[MD] Intellect's Symposium
Krimel
Krimel at Krimel.com
Thu Jan 28 19:54:48 PST 2010
[Mark]
Evolution in terms of human brain capacity for man,
is not so much evolution, as it is development. However,
if the brain does indeed evolve (as I think is happening
today with autism), the end product will be something
unpredictable and unimaginable to us, as human
consciousness was to the bacteria. While it may still
continue to contain the biochemistry that we do, the
methods of communication will be much more effective.
[Krimel]
Sounds a bit like Minority Report. You might enjoy Nancy Kress' "Beggars in
Spain" series.
[mark]
Imagine a form of telepathy where words are no longer
needed, and the underlying circuitry of the brain is
transferred unambiguously as a computer code. This would
take such species away from the need for communication
through the simple symbolic. Such ability to transfer so
called emotional senses (which are a the core of our
thoughts), will provide for a highly evolved species.
All of this of course assumes communication as the evolving
power.
[Krimel]
Ok, but I prefer this from Douglas Adams:
"The Babel fish," said The Hitchhiker's Guide to the Galaxy quietly, "is
small, yellow and leech-like, and probably the oddest thing in the Universe.
It feeds on brainwave energy not from its carrier but from those around it.
It absorbs all unconscious mental frequencies from this brainwave energy to
nourish itself with.

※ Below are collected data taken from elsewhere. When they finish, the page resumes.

(** X21. The hexadecimal text of a buffer: two characters per byte, all
    of them digits or the lower-case letters a to f, and the bytes can be
    read back from it, so that distinct buffers have distinct texts. *)
Theorem toHex_round_trip (buffer : list byte) :
  fromHex (toHex buffer) = Some buffer /\
  String.length (toHex buffer) = (2 * length buffer)%nat /\
  forallb is_lower_hex (list_ascii_of_string (toHex buffer)) = true.
Proof.
  induction buffer as [|b bs (IHr & IHl & IHc)]; [repeat split|].
  cbn [toHex]. split; [|split].
  - unfold hex_of_byte at 1. push_append. cbn [fromHex].
    change (String ?hi (String ?lo EmptyString)) with (hex_of_byte b).
    now rewrite byte_of_hex_of_byte, IHr.
  - rewrite append_length, hex_of_byte_length, IHl. cbn [length]. lia.
  - rewrite list_ascii_of_string_append, forallb_app, hex_of_byte_lower_hex, IHc.
    reflexivity.
Qed.

Lemma delete_step_keep (c : ascii) (fuel : nat) (b : bool) (s : string) :
  Ascii.eqb c ":" || Ascii.eqb c "-" || Ascii.eqb c "." = false ->
  delete_all_from (S fuel) iso_punctuation_pattern b (String c s) =
  String c (delete_all_from fuel iso_punctuation_pattern false s).
Proof.
  intros Hc. destruct c as [[] [] [] [] [] [] [] []]; try discriminate Hc; reflexivity.
Qed.

Lemma digit_is_kept (c : ascii) :
  in_range c ("0"%char, "9"%char) = true ->
  Ascii.eqb c ":" || Ascii.eqb c "-" || Ascii.eqb c "." = false.
Proof.
  intros Hc. destruct c as [[] [] [] [] [] [] [] []]; try discriminate Hc; reflexivity.
Qed.

Lemma delete_step_digit (c : ascii) (fuel : nat) (b : bool) (s : string) :
  in_range c ("0"%char, "9"%char) = true ->
  delete_all_from (S fuel) iso_punctuation_pattern b (String c s) =
  String c (delete_all_from fuel iso_punctuation_pattern false s).
Proof. intros Hc. apply delete_step_keep. now apply digit_is_kept. Qed.

Lemma delete_step_punctuation (c : ascii) (fuel : nat) (b : bool) (s : string) :
  c = ":"%char \/ c = "-"%char ->
  delete_all_from (S fuel) iso_punctuation_pattern b (String c s) =
  delete_all_from fuel iso_punctuation_pattern false s.
Proof.
  intros [-> | ->]; cbn [delete_all_from];
    unfold match_here, iso_punctuation_pattern; cbn [matcher];
    rewrite char_matcher_cons; cbn [existsb xorb orb];
    repeat match goal with
           | |- context [in_range ?c ?rg] =>
               let v := eval vm_compute in (in_range c rg) in
               change (in_range c rg) with v
           end;
    cbn [existsb xorb orb rest];
    now rewrite (proj2 (Nat.ltb_lt _ _)) by (cbn [String.length]; lia).
Qed.

Lemma delete_step_millis (d1 d2 d3 : ascii) (fuel : nat) (b : bool) (s : string) :
  in_range d1 ("0"%char, "9"%char) = true ->
  in_range d2 ("0"%char, "9"%char) = true ->
  in_range d3 ("0"%char, "9"%char) = true ->
  delete_all_from (S fuel) iso_punctuation_pattern b
    (String "." (String d1 (String d2 (String d3 s)))) =
  delete_all_from fuel iso_punctuation_pattern false s.
Proof.
  intros H1 H2 H3. cbn [delete_all_from].
  unfold match_here, iso_punctuation_pattern, digit_set. cbn [matcher].
  rewrite !char_matcher_cons. cbn [existsb xorb orb].
  repeat match goal with
         | |- context [in_range "."%char ?rg] =>
             let v := eval vm_compute in (in_range "."%char rg) in
             change (in_range "."%char rg) with v
         end.
  cbn [existsb xorb orb Ascii.eqb Bool.eqb].
  rewrite H1, H2, H3. cbn [orb rest].
  now rewrite (proj2 (Nat.ltb_lt _ _)) by (cbn [String.length]; lia).
Qed.
Lemma objectValues_singleton (k : string) (b : bool) :
  objectValues ({[k := b]} : gmap string bool) = [b].
Proof. unfold objectValues. by rewrite map_to_list_singleton. Qed.

(** C9, amended. For an instance whose task has no subtask and whose
    [subtaskCompletion] is empty, [toggleSubtask] given an id other than
    [__proto__] keeps the id and the task, stores the flag under the
    given id and sets [completed] to the flag. *)
Theorem toggleSubtask_without_subtasks inst subtaskId isChecked :
  subtasks (task inst) = [] →
  subtaskCompletion inst = ∅ →
  subtaskId ≠ protoKey →
  toggleSubtask subtaskId isChecked inst
  = mkTaskInstance (inst_id inst) (task inst) isChecked {[subtaskId := isChecked]}.
Proof.
  intros _ Hempty Hne. unfold toggleSubtask. rewrite Hempty.
  rewrite assign_insert by (by left).
  rewrite insert_empty, objectValues_singleton. cbn.
  by rewrite andb_true_r.
Qed.

(** ** Progress percentage *)

(** C7. The percentage is [currentPoints / totalPoints] when
    [totalPoints > 0] and [+0] otherwise, so a total of zero gives 0 and
    not 1; on the empty list the percentage and the total are both
    [+0]. *)
Theorem progressPercent_guarded (todayInstances : list TaskInstance) :
  progressPercent (updateProgress todayInstances)
  = (if gt (totalPoints (updateProgress todayInstances)) zero
     then div (currentPoints (updateProgress todayInstances))
              (totalPoints (updateProgress todayInstances))
     else zero)
  ∧ (if isZero (totalPoints (updateProgress todayInstances))
     then progressPercent (updateProgress todayInstances) = zero
     else True)
  ∧ progressPercent (updateProgress []) = zero
  ∧ totalPoints (updateProgress []) = zero.
Proof.
  unfold updateProgress.
  destruct (fold_left accumulate todayInstances (zero, zero)) as [c t].
  cbn [progressPercent totalPoints currentPoints].
  split; [done|]. split; [|done].
  destruct t; cbn; done.
Qed.

(** ** Selection of the tasks of the day *)

Lemma includesDay_Some (days : list Day) (d : Day) :
  includesDay days (Some d) = true ↔ d ∈ days.
Proof.
  cbn. rewrite existsb_exists. split.
  - intros [d' [Hin Hd]]. apply bool_decide_eq_true in Hd as ->.
    by apply list_elem_of_In.
  - intros Hin. exists d. split; [by apply list_elem_of_In|].
    by apply bool_decide_eq_true.
Qed.

(** Every value of [getDay()] has its tag in [dayMap]. *)
Lemma dayMap_total (today : Date) :
  (today < 7)%nat → ∃ tag, dayMap !! today = Some tag.
Proof.
  intros H. do 7 (destruct today as [|today]; [by eexists|]). lia.
Qed.

Lemma isEligibleToday_iff (t : Task) (today : Date) (tag : Day) :
  dayMap !! today = Some tag →
  isEligibleToday t today = true ↔ active t = true ∧ tag ∈ daysOfWeek t.
Proof.
  intros Htag. unfold isEligibleToday. rewrite Htag.
  destruct (active t); cbn [negb].
  - rewrite includesDay_Some. split; [by intros ?|by intros [_ ?]].
  - split; [done|by intros [? _]].
Qed.

Lemma filter_eligible (catalog : list Task) (today : Date) (tag : Day) :
  dayMap !! today = Some tag →
  List.filter (fun t => isEligibleToday t today) catalog
  = filter (fun t => active t = true ∧ tag ∈ daysOfWeek t) catalog.
Proof.
  intros Htag. induction catalog as [|t catalog IH]; [done|].
  cbn [List.filter]. rewrite filter_cons, IH.
  destruct (isEligibleToday t today) eqn:He.
  - apply (isEligibleToday_iff _ _ _ Htag) in He. by rewrite decide_True.
  - rewrite decide_False; [done|]. intros H.
    apply (isEligibleToday_iff _ _ _ Htag) in H. congruence.
Qed.

Lemma newInstance_fresh (t : Task) : freshFor t (newInstance t).
Proof.
  unfold freshFor, newInstance; cbn. repeat split.
  - intros sub Hsub Hne. rewrite lookup_init_flags.
    destruct (decide _) as [_|Hnot]; [done|]. destruct Hnot.
    split; [apply list_elem_of_fmap; eauto|by left].
  - intros k v. rewrite lookup_init_flags.
    destruct (decide _); [congruence|by rewrite lookup_empty].
Qed.

(** C3. On a date whose weekday tag is [tag], the tasks of the generated
    instances are the tasks of the catalog that are active and have [tag]
    in [daysOfWeek], in catalog order and one instance per such task; a
    task is eligible exactly under this condition; every instance has the
    id of its task, is not completed, holds no flag that is not false,
    and holds a false flag for every subtask whose id is not
    [__proto__].
    For a subtask whose id is [__proto__] the claim fails: the instance
    made from [protoCsv], whose one task has the one subtask [__proto__],
    stores no flag at all, and the flag of that subtask reads as true. *)
Theorem generateTodayInstances_selects :
  (∀ catalog today tag,
     dayMap !! today = Some tag →
     map task (generateTodayInstances catalog today)
     = filter (fun t => active t = true ∧ tag ∈ daysOfWeek t) catalog
     ∧ (∀ t, isEligibleToday t today = true
             ↔ active t = true ∧ tag ∈ daysOfWeek t)
     ∧ Forall (fun inst => freshFor (task inst) inst)
              (generateTodayInstances catalog today))
  ∧ map (fun inst => (inst_id inst, map sub_id (subtasks (task inst))))
        protoInstances
    = [("_", ["__proto__"])]
  ∧ map snapshot protoInstances = [(1%nat, false, [])]
  ∧ map (fun inst => map (subtaskDone inst) (subtasks (task inst)))
        protoInstances
    = [[true]].
Proof.
  split; [|by vm_compute].
  intros catalog today tag Htag. unfold generateTodayInstances.
  rewrite <- (filter_eligible _ _ _ Htag). split; [|split].
  - rewrite map_map. cbn. apply map_id.
  - intros t. by apply isEligibleToday_iff.
  - apply Forall_forall. intros inst Hin.
    apply list_elem_of_In, in_map_iff in Hin as [t [<- _]].
    apply (newInstance_fresh t).
Qed.

(** ** Decoding of the days column *)

Lemma dayOfString_Some (tok : string) (d : Day) :
  dayOfString tok = Some d → tok = dayTag d.
Proof.
  unfold dayOfString. intros H. apply List.find_some in H as [_ H].
  by apply String.eqb_eq in H.
Qed.

Lemma dayOfString_tag (d : Day) : dayOfString (dayTag d) = Some d.
Proof. by destruct d. Qed.

Lemma dayOfString_None (tok : string) :
  dayOfString tok = None → existsb (String.eqb tok) (map dayTag allDays) = false.
Proof.
  intros H. apply not_true_is_false. intros Hex.
  apply existsb_exists in Hex as [tag [Hin Heq]].
  apply String.eqb_eq in Heq as <-.
  apply in_map_iff in Hin as [d [<- _]].
  rewrite dayOfString_tag in H. discriminate.
Qed.

(** Keeping the tokens that are weekday tags, then reading them as [Day]. *)
Lemma omap_dayOfString (toks : list string) :
  map dayTag (omap dayOfString toks)
  = List.filter (fun tok => existsb (String.eqb tok) (map dayTag allDays)) toks.
Proof.
  induction toks as [|tok toks IH]; [done|].
  cbn [omap List.filter list_omap]. destruct (dayOfString tok) as [d|] eqn:Hd.
  - pose proof (dayOfString_Some _ _ Hd) as ->.
    replace (existsb (String.eqb (dayTag d)) (map dayTag allDays)) with true
      by (by destruct d).
    cbn [map]. by rewrite IH.
  - by rewrite (dayOfString_None _ Hd).
Qed.

(** C5, amended. The three shorthands are recognised in any letter case:
    the empty (or missing) field and [all] give the seven days,
    [weekdays] gives Monday to Friday, [weekend] gives Saturday and
    Sunday. Any other field is split on commas, each piece is trimmed, and
    the pieces that are exactly one of the seven tags [Mon] .. [Sun]
    (same letter case) are kept, in order; the other pieces are dropped. *)
Theorem parseDays_decoding (s : string) :
  (s = "" ∨ toLowerCase s = "all" → parseDays (Some s) = allDays)
  ∧ (toLowerCase s = "weekdays" → parseDays (Some s) = [Mon; Tue; Wed; Thu; Fri])
  ∧ (toLowerCase s = "weekend" → parseDays (Some s) = [Sat; Sun])
  ∧ (s ≠ "" → toLowerCase s ≠ "all" → toLowerCase s ≠ "weekdays" →
     toLowerCase s ≠ "weekend" →
     map dayTag (parseDays (Some s))
     = List.filter (fun tok => existsb (String.eqb tok) (map dayTag allDays))
                   (map trim (split comma s)))
  ∧ parseDays None = allDays.
Proof.
  unfold parseDays. repeat split.
  - intros [->|H]; [done|]. apply String.eqb_eq in H. rewrite H.
    by rewrite orb_true_r.
  - intros H. rewrite H. cbn.
    destruct (String.eqb_spec s "") as [->|_]; [discriminate|done].
  - intros H. rewrite H. cbn.
    destruct (String.eqb_spec s "") as [->|_]; [discriminate|done].
  - intros H0 H1 H2 H3.
    apply String.eqb_neq in H0, H1, H2, H3. rewrite H0, H1, H2, H3. cbn [orb].
    apply omap_dayOfString.
Qed.

(** ** Numeric fields *)

Lemma binary_round_aux_notNegative (mx ex : Z) (lx : location) :
  notNegative (binary_round_aux prec emax false mx ex lx).
Proof.
  unfold binary_round_aux.
  destruct (shr_fexp prec emax mx ex lx) as [mrs' e'].
  destruct (shr_fexp prec emax _ e' loc_Exact) as [mrs'' e''].
  destruct (shr_m mrs''); [done| |done].
  by destruct (Z.leb _ _).
Qed.

Lemma ofZ_notNegative (z : Z) : (0 ≤ z)%Z → notNegative (ofZ z).
Proof.
  intros Hz. destruct z as [|p|p]; [done| |lia].
  unfold ofZ, binary_normalize, binary_round.
  destruct (shl_align _ _ _) as [mz ez]. apply binary_round_aux_notNegative.
Qed.

Lemma orElse_zero_le (x : number) :
  notNegative x → SFleb zero (orElse x zero) = true.
Proof. destruct x as [s|s| |s m e]; cbn; try done; by intros ->. Qed.

Lemma orElse_zero_not_NaN (x : number) : isNaN (orElse x zero) = false.
Proof. by destruct x. Qed.

Lemma isDigit_digitValue (c : ascii) : isDigit c = true → (0 ≤ digitValue c)%Z.
Proof.
  unfold isDigit, digitValue. intros H.
  apply andb_true_iff in H as [H _]. apply N.leb_le in H. lia.
Qed.

Lemma digitsPrefix_nonneg (s : string) (seen : bool) (acc v : Z) :
  (0 ≤ acc)%Z → digitsPrefix seen acc s = Some v → (0 ≤ v)%Z.
Proof.
  revert seen acc. induction s as [|c r IH]; intros seen acc Hacc; cbn.
  - destruct seen; [|done]. intros [= <-]. done.
  - destruct (isDigit c) eqn:Hc.
    + apply IH. pose proof (isDigit_digitValue _ Hc). lia.
    + destruct seen; [|done]. intros [= <-]. done.
Qed.

(** What [parseInt] can return: [NaN], a zero, or the Number value of a
    non-zero integer. *)
Lemma parseIntString_cases (s : string) :
  parseIntString s = NaN ∨ parseIntString s = zero ∨ parseIntString s = negzero
  ∨ ∃ v, parseIntString s = ofZ v.
Proof.
  unfold parseIntString.
  destruct (match trimStart s with
            | String c r => _ | EmptyString => _ end) as [negative s2].
  destruct (digitsPrefix false 0 s2) as [[|p|p]|]; [destruct negative|..]; eauto.
Qed.

Lemma parseInt_notNegative (x : option string) :
  startsWithMinus x = false → notNegative (parseInt x).
Proof.
  destruct x as [s|]; [|done]. unfold startsWithMinus, parseInt, parseIntString.
  destruct (trimStart s) as [|c r] eqn:Hs; [done|].
  intros Hc. rewrite Hc.
  assert (∀ t, notNegative
            match digitsPrefix false 0 t with
            | Some 0%Z => zero
            | Some (Z.pos _ as v) | Some (Z.neg _ as v) => ofZ v
            | None => NaN
            end) as Haux.
  { intros t. destruct (digitsPrefix false 0 t) as [v|] eqn:Hv; [|done].
    apply digitsPrefix_nonneg in Hv; [|done].
    destruct v; [done| |lia]. by apply ofZ_notNegative. }
  destruct (Ascii.eqb c "+"); apply Haux.
Qed.
(** The texts assigned to the element's [value], oldest first. *)
Definition assignments (this : Instance) : list DomCall :=
  List.filter is_set_value (calls this).

Definition is_blur (c : DomCall) : bool :=
  match c with
  | blur => true
  | _ => false
  end.

(** How many times [blur()] was called on the element. *)
Definition blur_calls (this : Instance) : nat :=
  length (List.filter is_blur (calls this)).

End TextInput.

(** * Concrete inputs

    Closed instances on which the components are evaluated below. *)

Module Fixtures.

(** A row descriptor as the two imported type guards see it: each guard is
    a boolean test on the object, and nothing in the dispatcher makes one
    answer depend on the other. *)
Record Descriptor : Type := {
  name : string;
  passesRow : bool;
  passesSection : bool
}.

Definition a_row : Descriptor :=
  {| name := "Opacity"; passesRow := true; passesSection := false |}.

Definition a_section : Descriptor :=
  {| name := "Transform"; passesRow := false; passesSection := true |}.

Definition a_stranger : Descriptor :=
  {| name := "Separator"; passesRow := false; passesSection := false |}.

Definition a_hybrid : Descriptor :=
  {| name := "Fill"; passesRow := true; passesSection := true |}.

Definition tidy_layout : WidgetLayout.WidgetLayout Descriptor string :=
  {| WidgetLayout.layout := [a_row; a_section; a_row];
     WidgetLayout.layout_target := "PropertiesPanel" |}.

Definition broken_layout : WidgetLayout.WidgetLayout Descriptor string :=
  {| WidgetLayout.layout := [a_row; a_stranger; a_section];
     WidgetLayout.layout_target := "PropertiesPanel" |}.

Definition mixed_layout : WidgetLayout.WidgetLayout Descriptor string :=
  {| WidgetLayout.layout := [a_section; a_hybrid; a_stranger];
     WidgetLayout.layout_target := "ToolOptions" |}.

Definition name_props : TextInput.Props :=
  {| TextInput.value := "Layer 1";
     TextInput.label := Some "Name";
     TextInput.disabled := false |}.

(** The element while the user is in the middle of an edit. *)
Definition dirty_element : TextInput.HTMLInputElement :=
  {| TextInput.el_value := "Layer";
     TextInput.selectionStart := 5;
     TextInput.selectionEnd := 5;
     TextInput.focused := true;
     TextInput.composing := false |}.

Definition idle : TextInput.Instance :=
  TextInput.create name_props dirty_element.

Definition busy : TextInput.Instance :=
  TextInput.onTextFocused idle.

(** A value with a line feed in it. *)
Definition two_lines : string :=
  String "a" (String "010" (String "b" EmptyString)).

Definition two_lines_props : TextInput.Props :=
  {| TextInput.value := two_lines;
     TextInput.label := None;
     TextInput.disabled := false |}.

(** The field in the middle of an input-method composition. *)
Definition composing_busy : TextInput.Instance :=
  TextInput.set_composing true busy.

(** Focus, type twice, press Enter, then the blur that follows. *)
Definition typing_session : list FieldInput.InputEvent :=
  [ FieldInput.focus;
    FieldInput.input "Layer 1a";
    FieldInput.input "Layer 1ab";
    FieldInput.keydown FieldInput.KeyEnter;
    FieldInput.blur ].

(** Focus, then two letters through an input method. *)
Definition composing_session : list FieldInput.InputEvent :=
  [ FieldInput.focus;
    FieldInput.compositionstart;
    FieldInput.input "Layer 1 n";
    FieldInput.input "Layer 1 ni";
    FieldInput.compositionend "Layer 1 ni" ].

(** The same field, disabled and without a label. *)
Definition locked_props : TextInput.Props :=
  {| TextInput.value := "Layer 1";
     TextInput.label := None;
     TextInput.disabled := true |}.

End Fixtures.

(** * Properties of the layout dispatcher *)

Section DispatcherProperties.

Import WidgetLayout.

Context {LayoutRow LayoutTarget : Type}.
Variables isWidgetRow isWidgetSection : LayoutRow -> bool.

Local Abbreviation layoutRowType := (layoutRowType isWidgetRow isWidgetSection).
Local Abbreviation renderList := (renderList isWidgetRow isWidgetSection).
Local Abbreviation render := (render isWidgetRow isWidgetSection).
Local Abbreviation known := (known isWidgetRow isWidgetSection).
Local Abbreviation WidgetLayout := (WidgetLayout LayoutRow LayoutTarget).
Local Abbreviation VNode := (VNode LayoutRow LayoutTarget).

(** The three paths through [layoutRowType]. *)
Lemma layoutRowType_first (row : LayoutRow) :
  isWidgetRow row = true -> layoutRowType row = Return WidgetRow.
Proof. intros Hrow. unfold WidgetLayout.layoutRowType. now rewrite Hrow. Qed.

Lemma layoutRowType_second (row : LayoutRow) :
  isWidgetRow row = false -> isWidgetSection row = true ->
  layoutRowType row = Return WidgetSection.
Proof.
  intros Hrow Hsection. unfold WidgetLayout.layoutRowType.
  now rewrite Hrow, Hsection.
Qed.

Lemma layoutRowType_neither (row : LayoutRow) :
  isWidgetRow row = false -> isWidgetSection row = false ->
  layoutRowType row = Throw "Layout row type does not exist".
Proof.
  intros Hrow Hsection. unfold WidgetLayout.layoutRowType.
  now rewrite Hrow, Hsection.
Qed.

(** Whatever [layoutRowType] returns, the row passed that component's
    guard. *)
Lemma layoutRowType_inv (row : LayoutRow) (c : Component) :
  layoutRowType row = Return c ->
  (c = WidgetRow /\ isWidgetRow row = true) \/
  (c = WidgetSection /\ isWidgetRow row = false /\ isWidgetSection row = true).
Proof.
  unfold WidgetLayout.layoutRowType.
  destruct (isWidgetRow row) eqn:Hrow;
    [| destruct (isWidgetSection row) eqn:Hsection ];
    intros Heq; inversion Heq; subst; auto.
Qed.

Lemma layoutRowType_known (row : LayoutRow) :
  returns (layoutRowType row) <-> known row = true.
Proof.
  unfold returns, WidgetLayout.known, WidgetLayout.layoutRowType.
  destruct (isWidgetRow row), (isWidgetSection row); simpl; split;
    intros H; try reflexivity; try (eexists; reflexivity).
  - destruct H as [c Hc]. discriminate Hc.
  - discriminate H.
Qed.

It then excretes into the mind of its carrier a
telepathic matrix formed by combining the conscious thought frequencies with
nerve signals picked up from the speech centres of the brain which has
supplied them. The practical upshot of all this is that if you stick a Babel
fish in your ear you can instantly understand anything said to you in any
form of language. The speech patterns you actually hear decode the brainwave
matrix which has been fed into your mind by your Babel fish."
"Now it is such a bizarrely improbable coincidence that anything so
mindboggingly useful could have evolved purely by chance that some thinkers
have chosen to see it as the final and clinching proof of the non-existence
of God."
"The argument goes something like this: 'I refuse to prove that I exist,'
says God, 'for proof denies faith, and without faith I am nothing.'"
"'But,' says Man, 'The Babel fish is a dead giveaway, isn't it? It could not
have evolved by chance. It proves you exist, and so therefore, by your own
arguments, you don't. QED.'"
"'Oh dear,' says God, 'I hadn't thought of that,' and promptly vanished in a
puff of logic."
"'Oh, that was easy,' says Man, and for an encore goes on to prove that
black is white and gets himself killed on the next zebra crossing."
"Most leading theologians claim that this argument is a load of dingo's
kidneys, but that didn't stop Oolon Colluphid making a small fortune when he
used it as the central theme of his best-selling book Well That About Wraps
It Up For God."
"Meanwhile, the poor Babel fish, by effectively removing all barriers to
communication between different races and cultures, has caused more and
bloddier wars than anything else in the history of creation."